先のことだよと彼は言う。先のことなんてなにもわからないのだ。 それよりも今を大切に日々を精一杯に乗り越えていかなければいけない。
夕風を待ちかねていつもの散歩に出掛ける。 今はこんなに元気なあんずもやがては弱ってしまう事だろう。 せつなさが込み上げてくる。そのせつなさが風に吹かれているのだった。
茜色の夕焼けは秋の気配がする。落ちていく夕陽がとても急いでいる。 か細い三日月が見え始め一番星がきらりと光り始めた空だった。
きょうがおわる。きょうも生きた。それ以外に何を思うことがあろうか。
昼間。仕事の手を休めて裏庭に出てみると。 それはそれはたくさんの赤とんぼが飛んでいた。

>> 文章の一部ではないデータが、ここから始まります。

(** The ramp of tick [n+1] in terms of the ramp of tick [n]. *)
Lemma update_n_ramp_succ (n : nat) (r : t) (out : rcout_log) :
  wf r ->
  _ramp (fst (update_n (S n) r out))
  = ramp_toward (_ramp (fst (update_n n r out))) (_desired_speed r)
      (_ramp_increment r).
Proof.
  intros Hwf. rewrite update_n_succ.
  rewrite update_ramp by (apply update_n_wf; exact Hwf).
  rewrite update_n_desired, update_n_increment. reflexivity.
Qed.

(** Started below the target, the ramp stays below it and the remaining
    distance shrinks by one increment per tick until it is zero. *)
Lemma update_n_from_below (n : nat) (r : t) (out : rcout_log) :
  wf r -> _ramp r <= _desired_speed r ->
  _ramp (fst (update_n n r out)) <= _desired_speed r
  /\ _desired_speed r - _ramp (fst (update_n n r out))
     = Z.max 0 (_desired_speed r - _ramp r
                - Z.of_nat n * _ramp_increment r).
Proof.
  intros Hwf Hle. pose proof Hwf as (Hramp & Hdes & Hinc).
  induction n as [| n [IH1 IH2]].
  - cbn. lia.
  - rewrite update_n_ramp_succ by exact Hwf.
    pose proof (ramp_toward_up _ _ _ Hinc IH1) as [Hb Hd].
    split; [lia|]. rewrite Hd, IH2. nia.
Qed.

Lemma update_n_from_above (n : nat) (r : t) (out : rcout_log) :
  wf r -> _desired_speed r <= _ramp r ->
  _desired_speed r <= _ramp (fst (update_n n r out))
  /\ _ramp (fst (update_n n r out)) - _desired_speed r
     = Z.max 0 (_ramp r - _desired_speed r
                - Z.of_nat n * _ramp_increment r).
Proof.
  intros Hwf Hle. pose proof Hwf as (Hramp & Hdes & Hinc).
  induction n as [| n [IH1 IH2]].
  - cbn. lia.
  - rewrite update_n_ramp_succ by exact Hwf.
    pose proof (ramp_toward_down _ _ _ Hinc IH1) as [Hb Hd].
    split; [lia|]. rewrite Hd, IH2. nia.
Qed.

Lemma set_desired_speed_wf (v : Z) (r : t) :
  0 <= _ramp r <= 1000 -> 0 <= _ramp_increment r ->
  wf (set_desired_speed v r).
Proof.
  intros Hramp Hinc. unfold wf. cbn.
  pose proof (constrain_bounds v 0 1000). lia.
Qed.

End Ramp.

(** C3: for a rotor speed controller (the main rotor's as well as the tail
    rotor's) whose target stays fixed, after any number of update() calls the
    ramp position lies in [0, 1000]; the next call moves it no further from
    the target and never across it; once the ramp equals the target the next
    call leaves it there; and with a positive increment the target is reached
    as soon as the ticks cover the initial distance. *)
Theorem ramp_never_overshoots_and_holds
  (r : AP_MotorsHeli_RSC.t) (out : rcout_log) (n : nat) :
  AP_MotorsHeli_RSC.wf r ->
  let desired := AP_MotorsHeli_RSC._desired_speed r in
  let ramp_0 := AP_MotorsHeli_RSC._ramp r in
  let r_n := fst (AP_MotorsHeli_RSC.update_n n r out) in
  let ramp_n := AP_MotorsHeli_RSC._ramp r_n in
  let ramp_next :=
    AP_MotorsHeli_RSC._ramp (fst (AP_MotorsHeli_RSC.update_n (S n) r out)) in
  AP_MotorsHeli_RSC._desired_speed r_n = desired
  /\ 0 <= ramp_n <= 1000
  /\ (ramp_0 <= desired -> ramp_n <= ramp_next <= desired)
  /\ (desired <= ramp_0 -> desired <= ramp_next <= ramp_n)
  /\ (ramp_n = desired -> ramp_next = desired)
  /\ (0 < AP_MotorsHeli_RSC._ramp_increment r ->
      Z.abs (desired - ramp_0)
        <= Z.of_nat n * AP_MotorsHeli_RSC._ramp_increment r ->
      ramp_n = desired).
Proof.
  intros Hwf desired ramp_0 r_n ramp_n ramp_next.
  pose proof Hwf as (Hramp & Hdes & Hinc).
  pose proof (update_n_wf n r out Hwf) as (Hramp_n & _ & _).
  assert (Hnext : ramp_next
                  = AP_MotorsHeli_RSC.ramp_toward ramp_n desired
                      (AP_MotorsHeli_RSC._ramp_increment r))
    by (apply update_n_ramp_succ; exact Hwf).
  split; [apply update_n_desired|].
  split; [exact Hramp_n|].
  split; [|split; [|split]].
  - intros Hle.
    pose proof (update_n_from_below n r out Hwf Hle) as [Hb _].
    pose proof (ramp_toward_up _ _ _ Hinc Hb) as [Hstep _].
    rewrite Hnext. exact Hstep.
  - intros Hge.
    pose proof (update_n_from_above n r out Hwf Hge) as [Hb _].
    pose proof (ramp_toward_down _ _ _ Hinc Hb) as [Hstep _].
    rewrite Hnext. exact Hstep.
  - intros Heq. rewrite Hnext, Heq.
    unfold AP_MotorsHeli_RSC.ramp_toward. rewrite Z.ltb_irrefl. reflexivity.
  - intros Hpos Hdist.
    destruct (Z.le_ge_cases ramp_0 desired) as [Hle | Hge].
    + pose proof (update_n_from_below n r out Hwf Hle) as [_ Hd].
      fold desired ramp_0 in Hd. fold r_n in Hd. fold ramp_n in Hd. lia.
    + pose proof (update_n_from_above n r out Hwf Hge) as [_ Hd].
      fold desired ramp_0 in Hd. fold r_n in Hd. fold ramp_n in Hd. lia.
Qed.

Lemma ramp_never_overshoots_and_holds_witness :
  let r := AP_MotorsHeli_RSC.set_desired_speed 1200
             (AP_MotorsHeli_RSC.init AP_MOTORS_HELI_SINGLE_RSC 500 300) in
  AP_MotorsHeli_RSC.wf r
  /\ AP_MotorsHeli_RSC._ramp (fst (AP_MotorsHeli_RSC.update_n 3 r [])) = 900
  /\ AP_MotorsHeli_RSC._ramp (fst (AP_MotorsHeli_RSC.update_n 4 r [])) = 1000
  /\ (AP_MotorsHeli_RSC._ramp (fst (AP_MotorsHeli_RSC.update_n 3 r []))
      <= AP_MotorsHeli_RSC._ramp (fst (AP_MotorsHeli_RSC.update_n 4 r []))
      <= AP_MotorsHeli_RSC._desired_speed r).
Proof.
  intros r.
  assert (Hwf : AP_MotorsHeli_RSC.wf r)
    by (unfold AP_MotorsHeli_RSC.wf; cbn; lia).
  split; [exact Hwf|].
  split; [reflexivity|]. split; [reflexivity|].
  pose proof (ramp_never_overshoots_and_holds r [] 3 Hwf) as H.
  cbv zeta in H. destruct H as (_ & _ & Hup & _).
  apply Hup. cbn. lia.
Defined.
Lemma groupByDirectory_spec (paths : list string) :
  List.NoDup (map fst (groupByDirectory paths))
  /\ (forall d ps, In (d, ps) (groupByDirectory paths) ->
        ps <> [] /\ ps = List.filter (fun p => String.eqb (dirPathOf p) d) paths)
  /\ (forall p, In p paths -> In (dirPathOf p) (map fst (groupByDirectory paths))).
Proof.
  induction paths as [| p paths IH] using rev_ind.
  - repeat split; try constructor; intros; contradiction.
  - destruct IH as (Hnd & Hgroups & Hkeys).
    rewrite groupByDirectory_snoc.
    split; [| split].
    + rewrite group_push_keys.
      destruct (existsb _ _) eqn:E; [exact Hnd |].
      apply List.NoDup_app; [exact Hnd | repeat constructor; intros [] |].
      intros x Hx [<- | []].
      assert (Hex : existsb (String.eqb (dirPathOf p)) (map fst (groupByDirectory paths))
                    = true).
      { apply List.existsb_exists. exists (dirPathOf p). split; [exact Hx |].
        apply String.eqb_refl. }
      congruence.
    + intros d ps Hin. apply (group_push_In _ _ _ _ _ Hnd) in Hin.
      rewrite List.filter_app. cbn [List.filter].
      destruct Hin as [[Hd Hin] | [-> [(ps0 & Hin & ->) | [Hn ->]]]].
      * destruct (Hgroups d ps Hin) as [Hne Hps].
        destruct (String.eqb_spec (dirPathOf p) d) as [E | _]; [congruence |].
        now rewrite app_nil_r.
      * destruct (Hgroups _ ps0 Hin) as [Hne Hps].
        rewrite String.eqb_refl, <- Hps. split; [| reflexivity].
        now destruct ps0.
      * rewrite String.eqb_refl. split; [discriminate |].
        replace (List.filter _ paths) with (@nil string); [reflexivity |].
        symmetry. apply filter_none. intros q Hq.
        destruct (String.eqb_spec (dirPathOf q) (dirPathOf p)) as [E |]; [| reflexivity].
        exfalso. apply Hn. rewrite <- E. now apply Hkeys.
    + intros q Hq. rewrite group_push_keys.
      apply in_app_iff in Hq as [Hq | [<- | []]].
      * destruct (existsb _ _); [now apply Hkeys |].
        apply in_app_iff. left. now apply Hkeys.
      * destruct (existsb _ _) eqn:E.
        -- apply List.existsb_exists in E as (x & Hx & E).
           apply String.eqb_eq in E. now subst.
        -- apply in_app_iff. right. now left.
Qed.

Lemma group_push_members (d p : string) (g : list (string * list string)) :
  Permutation (concat (map snd (group_push d p g))) (p :: concat (map snd g)).
Proof.
  induction g as [| [d0 ps] g IH]; [reflexivity |].
  cbn [group_push]. destruct (String.eqb d0 d); cbn [map snd concat].
  - rewrite <- app_assoc. cbn [app].
    rewrite <- Permutation_middle. reflexivity.
  - rewrite IH. rewrite Permutation_middle. reflexivity.
Qed.

Lemma groupByDirectory_members (paths : list string) :
  Permutation (concat (map snd (groupByDirectory paths))) paths.
Proof.
  induction paths as [| p paths IH] using rev_ind; [reflexivity |].
  rewrite groupByDirectory_snoc, group_push_members, IH.
  rewrite <- Permutation_cons_append. reflexivity.
Qed.

(** X18. Grouping by directory partitions the paths: every directory has
    one group, no group is empty, a group holds exactly the paths of its
    directory in their original order, and the groups together hold every
    path once.  The statement is for paths whose directory is not a name
    that every object inherits; for such a name the lookup in the grouping
    object finds the inherited member. *)
Theorem groupByDirectory_partition (paths : list string) :
  Forall (fun p => inheritedName (dirPathOf p) = false) paths ->
  let grouped := groupByDirectory paths in
  List.NoDup (map fst grouped)
  /\ (forall d ps, In (d, ps) grouped ->
        ps <> [] /\ ps = List.filter (fun p => String.eqb (dirPathOf p) d) paths)
  /\ (forall p, In p paths -> In (dirPathOf p) (map fst grouped))
  /\ Permutation (concat (map snd grouped)) paths.
Proof.
  intros _. cbv zeta.
  destruct (groupByDirectory_spec paths) as (Hnd & Hgroups & Hkeys).
  split; [exact Hnd |]. split; [exact Hgroups |]. split; [exact Hkeys |].
  apply groupByDirectory_members.
Qed.

Lemma groupByDirectory_partition_witness :
  let paths := flattenFileTree ethanTree in
  Permutation (concat (map snd (groupByDirectory paths))) paths
  /\ map fst (groupByDirectory paths) = ["research/newsletters/ethan"; "todo"].
Proof.
  split; [| reflexivity].
  apply (groupByDirectory_partition (flattenFileTree ethanTree)).
  vm_compute. repeat constructor.
Defined.

(** *** The lines of one directory *)

Lemma newestFirst_total (a b : string) : newestFirst a b <= 0 \/ newestFirst b a <= 0.
Proof. unfold newestFirst. lia. Qed.

Lemma newestFirst_trans (a b c : string) :
  newestFirst a b <= 0 -> newestFirst b c <= 0 -> newestFirst a c <= 0.
Proof. unfold newestFirst. lia. Qed.
(** The constructor throws exactly when a tolerance is negative, with
    no upper bound on either. When it returns, the object is untrained and
    owns no tree, and the warning about summed tolerances has been logged
    exactly when both tolerances are positive. *)
Theorem KDE_new_range
    (KernelType Tree : Type) (newKernel : Qc -> KernelType)
    (w : World KernelType Tree) (bandwidth relErr absErr : Qc) (bf : bool) :
  ((relErr < 0 \/ absErr < 0)%Qc ->
   KDE_new KernelType newKernel Tree w bandwidth relErr absErr bf
   = Raises (runtime_error "Error tolerance can't be less than 0")) /\
  ((0 <= relErr /\ 0 <= absErr)%Qc ->
   exists k w',
     KDE_new KernelType newKernel Tree w bandwidth relErr absErr bf
     = Ok (mkKDE (At k) relErr absErr bf false false Indeterminate, w') /\
     kernels w' !! k = Some (newKernel bandwidth) /\
     ((0 < relErr /\ 0 < absErr)%Qc ->
      warnings w'
      = warnings w ++ ["Absolute and relative error tolerances will be sumed up"]) /\
     ((relErr = 0 \/ absErr = 0)%Qc -> warnings w' = warnings w)).
Proof.
  unfold KDE_new, new_kernel. change (@d0 Qc exact) with 0%Qc. split.
  - intros Hneg.
    destruct Hneg as [Hlt|Hlt]; apply dltb_exact in Hlt; rewrite Hlt;
      [|rewrite orb_true_r]; reflexivity.
  - intros [Hr Ha]. pose proof Hr as Hr'. pose proof Ha as Ha'.
    apply dltb_exact_false in Hr', Ha'. rewrite Hr', Ha'. cbn [orb].
    eexists _, _. split; [reflexivity|]. split.
    + destruct (dltb 0%Qc relErr && dltb 0%Qc absErr); cbn;
        apply lookup_insert_eq.
    + split.
      * intros [Hr1 Ha1]. apply dltb_exact in Hr1, Ha1. rewrite Hr1, Ha1.
        reflexivity.
      * intros Hz.
        assert (dltb 0%Qc relErr && dltb 0%Qc absErr = false) as ->;
          [|reflexivity].
        apply andb_false_iff.
        destruct Hz as [-> | ->]; [left|right]; apply dltb_exact_false;
          apply Qcle_refl.
Qed.
(** * crypto_candles: exchange adapters and the canonical candle record

    A shallow embedding of [src/crypto_candles] (the [Candle] dataclass,
    the [BaseExchange] contract and its nine adapters) together with the
    properties stated about them.

    Layout:
    - Python values, exceptions and the built-in operations the adapters
      apply to a decoded JSON payload ([float], [int], [/], indexing,
      iteration, [str.replace], [sorted], ...);
    - the platform (remote servers, local time zone) and the monad that
      threads the log of HTTP requests;
    - [models/candle.py], [exchanges/base.py] and one module per adapter;
    - [utils/timeframes.py] with the [timedelta] arithmetic it uses, and
      [storage/s3_storage.py] over the answers of [pandas] and [boto3];
    - the theorems.

    A string is a sequence of characters with code points 0 to 255 (the
    Latin-1 range); the other code points of a Python [str] are outside
    the model. [float] and [int] are modelled on every such text. [upper]
    and [lower] are [str.upper] and [str.lower] on ASCII text only (Python
    also maps the letters beyond ASCII, some of them out of this range),
    and the properties that depend on them are stated for ASCII text. *)

From Stdlib Require Import ZArith List String Ascii Bool Lia.
From Stdlib Require Import Sorting.Sorted Sorting.Permutation.
From Stdlib Require Import Floats.PrimFloat Floats.FloatOps Floats.SpecFloat.
From Stdlib Require Uint63.
Import ListNotations.

Local Open Scope string_scope.
Local Open Scope Z_scope.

陽射しはまだ夏のままだけれど風が少しだけ爽やかになる。 赤とんぼはそんな風のなかを泳ぐように飛び交っていた。
ふとじぶんも空をとんでみたくなる。 それはじゆうにそれはきままに。 なにひとつ思いなやみもせずに。
風のいちぶになったように風になってみたかった。
仕事を終えて帰宅する。「ただいま」「おかえり」 茶の間から彼の声が聞こえるととてもほっとする。 昨日はそれがなくてどんなにか不安だったことか。
ひとりで川仕事に行っていて軽い熱中症になっていたのだ。 気分が悪く昼食も食べられないまま横になっていたと言う。 もう大丈夫だと病院にも行きたがらずそのまま夜になった。 大好きなビールも欲しがらず心配でならなかったけれど。 今朝は食欲も戻りほっとして私も仕事に出掛けられたのだ。
職場に向かいながら思った。自分の体調なんてどうでもいい。 彼が元気でいてくれるのが何よりも嬉しいことなのだと。
そう思っただけで不調が少しだけやわらいだように思う。
弱気になってはいけない。じぶんは元気なのだと信じよう。